*BRIEF:*
Everything in the data below is left aside except the lines from the one containing "Definition t : Type := list interval." through the one containing "(** Every stored interval is non-empty. *)"; repeat those exactly.

*DATASET RECORDS:*
(** * The A32 JIT facade (A64 backend) and the VFP2 decoder of dynarmic

    A shallow embedding of
    - [src/backend/A64/a32_interface.cpp]: the [Jit] facade ([Run],
      [ClearCache], [InvalidateCacheRange], [Reset], [HaltExecution],
      [SaveContext], [LoadContext]) and its implementation record
      ([PerformCacheInvalidation], [RequestCacheInvalidation],
      [GetBasicBlock], [Execute]);
    - [src/frontend/A32/decoder/vfp2.h]: [DecodeVFP2].

    Machine integers are [Z] with the wrap-around written out, arrays are
    lists, the forward map of the code cache is a [gmap]. *)

From stdpp Require Import base gmap list strings.
From Stdlib Require Import ZArith Lia Bool Ascii String List.

Local Open Scope Z_scope.

(** ** Machine integers *)

(** [u32] and [size_t] (64 bits on the hosts of the A64 backend). *)
Definition wrap32 (x : Z) : Z := x mod 2 ^ 32.
Definition wrap64 (x : Z) : Z := x mod 2 ^ 64.

Definition is_u32 (x : Z) : Prop := 0 <= x < 2 ^ 32.
Definition is_size_t (x : Z) : Prop := 0 <= x < 2 ^ 64.

(** ** [boost::icl::interval_set<u32>]

    The pending invalidation ranges are kept in a joining interval set of
    the Boost interval container library.  It is modelled by the list of
    its maximal closed intervals in ascending order: adding an interval
    merges it with every stored interval it overlaps or touches, and
    adding an empty interval (upper bound below lower bound) does
    nothing. *)
Module IntervalSet.

Definition interval : Type := Z * Z.
Definition t : Type := list interval.

(** [discrete_interval<u32>::closed(lo, hi)] *)
Definition closed (lo hi : Z) : interval := (lo, hi).

Definition interval_is_empty (iv : interval) : bool := iv.2 <? iv.1.

Definition within (iv : interval) (x : Z) : bool :=
  (iv.1 <=? x) && (x <=? iv.2).

Definition empty : t := [].

(** [interval_set::empty()] *)
Definition is_empty (s : t) : bool :=
  match s with
  | [] => true
  | _ :: _ => false
  end.

(** [interval_set::clear()] *)
Definition clear (s : t) : t := [].

Fixpoint join (lo hi : Z) (s : t) : t :=
  match s with
  | [] => [(lo, hi)]
  | (a, b) :: rest =>
      if hi + 1 <? a then (lo, hi) :: (a, b) :: rest
      else if b + 1 <? lo then (a, b) :: join lo hi rest
      else join (Z.min lo a) (Z.max hi b) rest
  end.

(** [interval_set::add(iv)] *)
Definition add (iv : interval) (s : t) : t :=
  if interval_is_empty iv then s else join iv.1 iv.2 s.

(** Membership of one address. *)
Definition contains (s : t) (x : Z) : bool := existsb (fun iv => within iv x) s.

(** Every stored interval is non-empty. *)
Definition wf (s : t) : Prop := Forall (fun iv : interval => iv.1 <= iv.2) s.

End IntervalSet.

(** ** The guest-state block, [A32JitState]

    [backend/A64/a32_jitstate.h] is not among the sources; the record has
    the members that [a32_interface.cpp] names. *)
Record A32JitState : Type := mkA32JitState {
  CPSR_ge : Z;
  CPSR_et : Z;
  CPSR_q : Z;
  CPSR_nzcv : Z;
  CPSR_jaifm : Z;
  Reg : list Z;                       (* std::array<u32, 16> *)
  ExtReg : list Z;                    (* std::array<u32, 64> *)
  guest_FPCR : Z;
  guest_FPSR : Z;
  FPSCR_IDC : Z;
  FPSCR_UFC : Z;
  FPSCR_mode : Z;
  FPSCR_nzcv : Z;
  rsb_ptr : Z;
  rsb_location_descriptors : list Z;  (* std::array<u64, RSBSize> *)
  rsb_codeptrs : list Z;              (* std::array<u64, RSBSize> *)
  halt_requested : bool
}.

(** The three members that make up the return stack buffer. *)
Record RSB : Type := mkRSB {
  ring_ptr : Z;
  ring_location_descriptors : list Z;
  ring_codeptrs : list Z
}.

(** The five members CPSR is split into. *)
Record CPSRFields : Type := mkCPSR {
  f_ge : Z; f_et : Z; f_q : Z; f_nzcv : Z; f_jaifm : Z
}.

(** The six members FPSCR is split into. *)
Record FPSCRFields : Type := mkFPSCR {
  f_FPCR : Z; f_FPSR : Z; f_IDC : Z; f_UFC : Z; f_mode : Z; f_fnzcv : Z
}.

Definition get_rsb (s : A32JitState) : RSB :=
  mkRSB (rsb_ptr s) (rsb_location_descriptors s) (rsb_codeptrs s).

Definition set_rsb (r : RSB) (s : A32JitState) : A32JitState :=
  mkA32JitState (CPSR_ge s) (CPSR_et s) (CPSR_q s) (CPSR_nzcv s) (CPSR_jaifm s)
    (Reg s) (ExtReg s)
    (guest_FPCR s) (guest_FPSR s) (FPSCR_IDC s) (FPSCR_UFC s) (FPSCR_mode s) (FPSCR_nzcv s)
    (ring_ptr r) (ring_location_descriptors r) (ring_codeptrs r)
    (halt_requested s).

Definition set_rsb_ptr (p : Z) (s : A32JitState) : A32JitState :=
  set_rsb (mkRSB p (rsb_location_descriptors s) (rsb_codeptrs s)) s.

Definition set_cpsr (c : CPSRFields) (s : A32JitState) : A32JitState :=
  mkA32JitState (f_ge c) (f_et c) (f_q c) (f_nzcv c) (f_jaifm c)
    (Reg s) (ExtReg s)
    (guest_FPCR s) (guest_FPSR s) (FPSCR_IDC s) (FPSCR_UFC s) (FPSCR_mode s) (FPSCR_nzcv s)
    (rsb_ptr s) (rsb_location_descriptors s) (rsb_codeptrs s)
    (halt_requested s).

Definition set_fpscr (f : FPSCRFields) (s : A32JitState) : A32JitState :=
  mkA32JitState (CPSR_ge s) (CPSR_et s) (CPSR_q s) (CPSR_nzcv s) (CPSR_jaifm s)
    (Reg s) (ExtReg s)
    (f_FPCR f) (f_FPSR f) (f_IDC f) (f_UFC f) (f_mode f) (f_fnzcv f)
    (rsb_ptr s) (rsb_location_descriptors s) (rsb_codeptrs s)
    (halt_requested s).

Definition set_Reg (r : list Z) (s : A32JitState) : A32JitState :=
  mkA32JitState (CPSR_ge s) (CPSR_et s) (CPSR_q s) (CPSR_nzcv s) (CPSR_jaifm s)
    r (ExtReg s)
    (guest_FPCR s) (guest_FPSR s) (FPSCR_IDC s) (FPSCR_UFC s) (FPSCR_mode s) (FPSCR_nzcv s)
    (rsb_ptr s) (rsb_location_descriptors s) (rsb_codeptrs s)
    (halt_requested s).
(** Some arm matches every day in [1 .. num_days]. *)
Lemma match_ordinal_some (leap : bool) (d : Z) :
  1 <= d <= (if leap then 366 else 365) ->
  exists md, match_ordinal leap d ordinal_arms = Ret md.
Proof.
  intros H.
  assert (Hall : forallb (match_ordinal_hits leap)
                   (zrange 1 (if leap then 366 else 365)) = true)
    by (destruct leap; vm_compute; reflexivity).
  rewrite forallb_forall in Hall.
  assert (Hin : In d (zrange 1 (if leap then 366 else 365)))
    by (apply in_zrange; destruct leap; lia).
  specialize (Hall d Hin). unfold match_ordinal_hits in Hall.
  destruct (match_ordinal leap d ordinal_arms); [eauto | discriminate].
Qed.

Lemma num_days_leap year : num_days year = if is_leap year then 366 else 365.
Proof. reflexivity. Qed.

(** ** Claims *)

(** C5: [is_leap year] is true exactly when the year is divisible by 4 and
    either not divisible by 100 or divisible by 400; the body is the same for
    every year type, and the statement covers every integer.  In particular
    1600, 2000 and 2020 are leap years and 1700, 1800, 1900, 2018 and 2021 are
    not. *)
Theorem is_leap_correct :
  (forall year : Z,
     is_leap year = true <-> (4 | year) /\ (~ (100 | year) \/ (400 | year))) /\
  is_leap 1600 = true /\ is_leap 2000 = true /\ is_leap 2020 = true /\
  is_leap 1700 = false /\ is_leap 1800 = false /\ is_leap 1900 = false /\
  is_leap 2018 = false /\ is_leap 2021 = false.
Proof.
  split; [|repeat split].
  intros year. unfold is_leap.
  pose proof (Z.rem_divide year 4 ltac:(lia)) as D4.
  pose proof (Z.rem_divide year 100 ltac:(lia)) as D100.
  pose proof (Z.rem_divide year 400 ltac:(lia)) as D400.
  rewrite andb_true_iff, orb_true_iff, negb_true_iff, !Z.eqb_eq,
    <- D4, <- D400, Z.eqb_neq, <- D100.
  tauto.
Qed.

(** C7: a [LocalTime] is valid exactly when [hour <= 24], [minute <= 59],
    [second <= 60] and [nanos < 1_000_000_000] (second 60 is accepted, 61 is
    not); a [Time] is valid exactly when its local time is valid and
    [-1440 < tz_offset < 1440]. *)
Theorem time_validity :
  (forall t : LocalTime.t,
     local_time_is_valid t = true <->
     LocalTime.hour t <= 24 /\ LocalTime.minute t <= 59 /\
     LocalTime.second t <= 60 /\ LocalTime.nanos t < 1000000000) /\
  (forall t : Time.t,
     time_is_valid t = true <->
     local_time_is_valid (Time.local t) = true /\
     - 1440 < Time.tz_offset t < 1440) /\
  local_time_is_valid (LocalTime.mk 23 59 60 0) = true /\
  local_time_is_valid (LocalTime.mk 0 1 61 0) = false.
Proof.
  split; [|split; [|split; reflexivity]].
  - intros t. unfold local_time_is_valid.
    rewrite !andb_true_iff, !Z.leb_le, Z.ltb_lt. tauto.
  - intros t. unfold time_is_valid.
    rewrite !andb_true_iff, Z.ltb_lt, Z.gtb_lt.
    split; [intros [[H1 H2] H3] | intros [H1 [H2 H3]]]; repeat split; auto; lia.
Qed.

(** C9: a [YmdDate] whose month is 0 or greater than 12 is never valid. *)
Theorem ymd_invalid_month (d : YmdDate.t) :
  YmdDate.month d = 0 \/ 12 < YmdDate.month d -> ymd_is_valid d = false.
Proof.
  intros H. destruct d as [y m dd]; simpl in H. unfold ymd_is_valid; simpl.
  destruct (1 <=? dd); simpl; [|reflexivity].
  z_default m.
Qed.

Lemma ymd_invalid_month_witness :
  (YmdDate.month (YmdDate.mk 2018 13 1) = 0 \/ 12 < YmdDate.month (YmdDate.mk 2018 13 1))
  /\ ymd_is_valid (YmdDate.mk 2018 13 1) = false.
Proof.
  split; [right; simpl; lia|]. apply ymd_invalid_month. simpl; lia.
Defined.

(** C10: each conversion between [YmdDate], [WeekDate] and [OrdinalDate]
    (the four direct ones and the two composed through [OrdinalDate]), on any
    input on which it returns, returns a value with the year of its input. *)
Theorem conversions_keep_year :
  (forall d r, ymd_of_ordinal d = Ret r -> YmdDate.year r = OrdinalDate.year d) /\
  (forall d r, week_of_ordinal d = Ret r -> WeekDate.year r = OrdinalDate.year d) /\
  (forall d r, ordinal_of_ymd d = Ret r -> OrdinalDate.year r = YmdDate.year d) /\
  (forall d r, ordinal_of_week d = Ret r -> OrdinalDate.year r = WeekDate.year d) /\
  (forall d r, ymd_of_week d = Ret r -> YmdDate.year r = WeekDate.year d) /\
  (forall d r, week_of_ymd d = Ret r -> WeekDate.year r = YmdDate.year d).
Proof.
  assert (Y1 : forall d r, ymd_of_ordinal d = Ret r -> YmdDate.year r = OrdinalDate.year d).
  { intros d r H. unfold ymd_of_ordinal in H. inv_binds H.
    destruct a as [m dd]. injection H as <-. reflexivity. }
  assert (Y2 : forall d r, week_of_ordinal d = Ret r -> WeekDate.year r = OrdinalDate.year d).
  { intros d r H. unfold week_of_ordinal in H. inv_binds H.
    injection H as <-. reflexivity. }
  assert (Y3 : forall d r, ordinal_of_ymd d = Ret r -> OrdinalDate.year r = YmdDate.year d).
  { intros d r H. unfold ordinal_of_ymd in H. inv_binds H.
    injection H as <-. reflexivity. }
  assert (Y4 : forall d r, ordinal_of_week d = Ret r -> OrdinalDate.year r = WeekDate.year d).
  { intros d r H. unfold ordinal_of_week in H. inv_binds H.
    injection H as <-. reflexivity. }
  repeat split; auto.
  - intros d r H. unfold ymd_of_week in H. inv_binds H.
    rewrite (Y1 _ _ H). exact (Y4 _ _ Ha).
  - intros d r H. unfold week_of_ymd in H. inv_binds H.
    rewrite (Y2 _ _ H). exact (Y3 _ _ Ha).
Qed.

Lemma conversions_keep_year_witness :
  ymd_of_ordinal (OrdinalDate.mk 1985 102) = Ret (YmdDate.mk 1985 4 12) /\
  YmdDate.year (YmdDate.mk 1985 4 12) = OrdinalDate.year (OrdinalDate.mk 1985 102) /\
  week_of_ordinal (OrdinalDate.mk 1985 102) = Ret (WeekDate.mk 1985 15 5) /\
  WeekDate.year (WeekDate.mk 1985 15 5) = OrdinalDate.year (OrdinalDate.mk 1985 102) /\
  ordinal_of_ymd (YmdDate.mk 1985 4 12) = Ret (OrdinalDate.mk 1985 102) /\
  OrdinalDate.year (OrdinalDate.mk 1985 102) = YmdDate.year (YmdDate.mk 1985 4 12) /\
  ordinal_of_week (WeekDate.mk 1985 15 5) = Ret (OrdinalDate.mk 1985 102) /\
  OrdinalDate.year (OrdinalDate.mk 1985 102) = WeekDate.year (WeekDate.mk 1985 15 5) /\
  ymd_of_week (WeekDate.mk 1985 15 5) = Ret (YmdDate.mk 1985 4 12) /\
  YmdDate.year (YmdDate.mk 1985 4 12) = WeekDate.year (WeekDate.mk 1985 15 5) /\
  week_of_ymd (YmdDate.mk 1985 4 12) = Ret (WeekDate.mk 1985 15 5) /\
  WeekDate.year (WeekDate.mk 1985 15 5) = YmdDate.year (YmdDate.mk 1985 4 12).
Proof.
  destruct conversions_keep_year as (H1 & H2 & H3 & H4 & H5 & H6).
  repeat split;
    first [ apply H1; reflexivity | apply H2; reflexivity | apply H3; reflexivity
          | apply H4; reflexivity | apply H5; reflexivity | apply H6; reflexivity
          | reflexivity ].
Defined.

(** C2, counterexample: the conversions are not total.  [From<OrdinalDate>
    for YmdDate] reaches [unreachable!()] on day 0, [From<YmdDate> for
    OrdinalDate] on month 13, and [From<WeekDate> for OrdinalDate] overflows
    [u8] in [date.week * 7] from week 37 on. *)
Lemma conversions_not_total :
  ymd_of_ordinal (OrdinalDate.mk 2018 0) = Panic Unreachable /\
  ordinal_of_ymd (YmdDate.mk 2018 13 1) = Panic Unreachable /\
  ordinal_of_week (WeekDate.mk 1985 40 1) = Panic Overflow.
Proof. repeat split. Qed.

(** C2, as amended: [From<YmdDate> for OrdinalDate] panics through
    [unreachable!()] exactly when the month is outside [1 .. 12] and returns
    a value otherwise; [From<OrdinalDate> for YmdDate] panics through
    [unreachable!()] exactly when the day is outside [1 .. num_days(year)]
    and returns a value otherwise. *)
Theorem conversion_panics_by_design :
  (forall d : YmdDate.t, YmdDate.wf d = true ->
     (ordinal_of_ymd d = Panic Unreachable <-> ~ (1 <= YmdDate.month d <= 12)) /\
     ((exists r, ordinal_of_ymd d = Ret r) <-> 1 <= YmdDate.month d <= 12)) /\
  (forall o : OrdinalDate.t,
     (ymd_of_ordinal o = Panic Unreachable <->
        ~ (1 <= OrdinalDate.day o <= num_days (OrdinalDate.year o))) /\
     ((exists r, ymd_of_ordinal o = Ret r) <->
        1 <= OrdinalDate.day o <= num_days (OrdinalDate.year o))).
Proof.
  split.
  - intros [y m dd] Hwf. unfold YmdDate.wf, in_range in Hwf.
    rewrite !andb_true_iff, !Z.leb_le in Hwf. cbn [min_of max_of YmdDate.year
      YmdDate.month YmdDate.day] in Hwf.
    unfold ordinal_of_ymd; cbn [YmdDate.year YmdDate.month YmdDate.day].
    destruct (Z.le_decidable 1 m) as [H1|H1]; [destruct (Z.le_decidable m 12) as [H2|H2]|].
    + destruct (days_before_month_in (is_leap y) m (conj H1 H2)) as (b & Hb & Hbr).
      rewrite Hb; simpl. unfold add, checked, in_range; cbn [min_of max_of].
      replace ((0 <=? b + dd) && (b + dd <=? 65535)) with true
        by (symmetry; rewrite andb_true_iff, !Z.leb_le; lia); simpl.
      split; split; intros H; try discriminate; eauto; lia.
    + rewrite days_before_month_out by lia; simpl.
      split; split; intros H; try reflexivity; try lia.
      destruct H as [r Hr]; discriminate.
    + rewrite days_before_month_out by lia; simpl.
      split; split; intros H; try reflexivity; try lia.
      destruct H as [r Hr]; discriminate.
  - intros [y dd]. unfold ymd_of_ordinal; cbn [OrdinalDate.year OrdinalDate.day].
    rewrite num_days_leap.
    destruct (Z.le_decidable 1 dd) as [H1|H1];
      [destruct (Z.le_decidable dd (if is_leap y then 366 else 365)) as [H2|H2]|].
    + destruct (match_ordinal_some (is_leap y) dd (conj H1 H2)) as [[m d'] Hm].
      rewrite Hm; simpl.
      split; split; intros H; try discriminate; eauto; lia.
    + rewrite match_ordinal_none by (apply ordinal_arms_bounds || lia); simpl.
      split; split; intros H; try reflexivity; try lia.
      destruct H as [r Hr]; discriminate.
    + rewrite match_ordinal_none by (apply ordinal_arms_bounds || lia); simpl.
      split; split; intros H; try reflexivity; try lia.
      destruct H as [r Hr]; discriminate.
Qed.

*RESPONSE TO THIS TASK:*
Definition t : Type := list interval.

(** [discrete_interval<u32>::closed(lo, hi)] *)
Definition closed (lo hi : Z) : interval := (lo, hi).

Definition interval_is_empty (iv : interval) : bool := iv.2 <? iv.1.

Definition within (iv : interval) (x : Z) : bool :=
  (iv.1 <=? x) && (x <=? iv.2).

Definition empty : t := [].

(** [interval_set::empty()] *)
Definition is_empty (s : t) : bool :=
  match s with
  | [] => true
  | _ :: _ => false
  end.

(** [interval_set::clear()] *)
Definition clear (s : t) : t := [].

Fixpoint join (lo hi : Z) (s : t) : t :=
  match s with
  | [] => [(lo, hi)]
  | (a, b) :: rest =>
      if hi + 1 <? a then (lo, hi) :: (a, b) :: rest
      else if b + 1 <? lo then (a, b) :: join lo hi rest
      else join (Z.min lo a) (Z.max hi b) rest
  end.

(** [interval_set::add(iv)] *)
Definition add (iv : interval) (s : t) : t :=
  if interval_is_empty iv then s else join iv.1 iv.2 s.

(** Membership of one address. *)
Definition contains (s : t) (x : Z) : bool := existsb (fun iv => within iv x) s.

(** Every stored interval is non-empty. *)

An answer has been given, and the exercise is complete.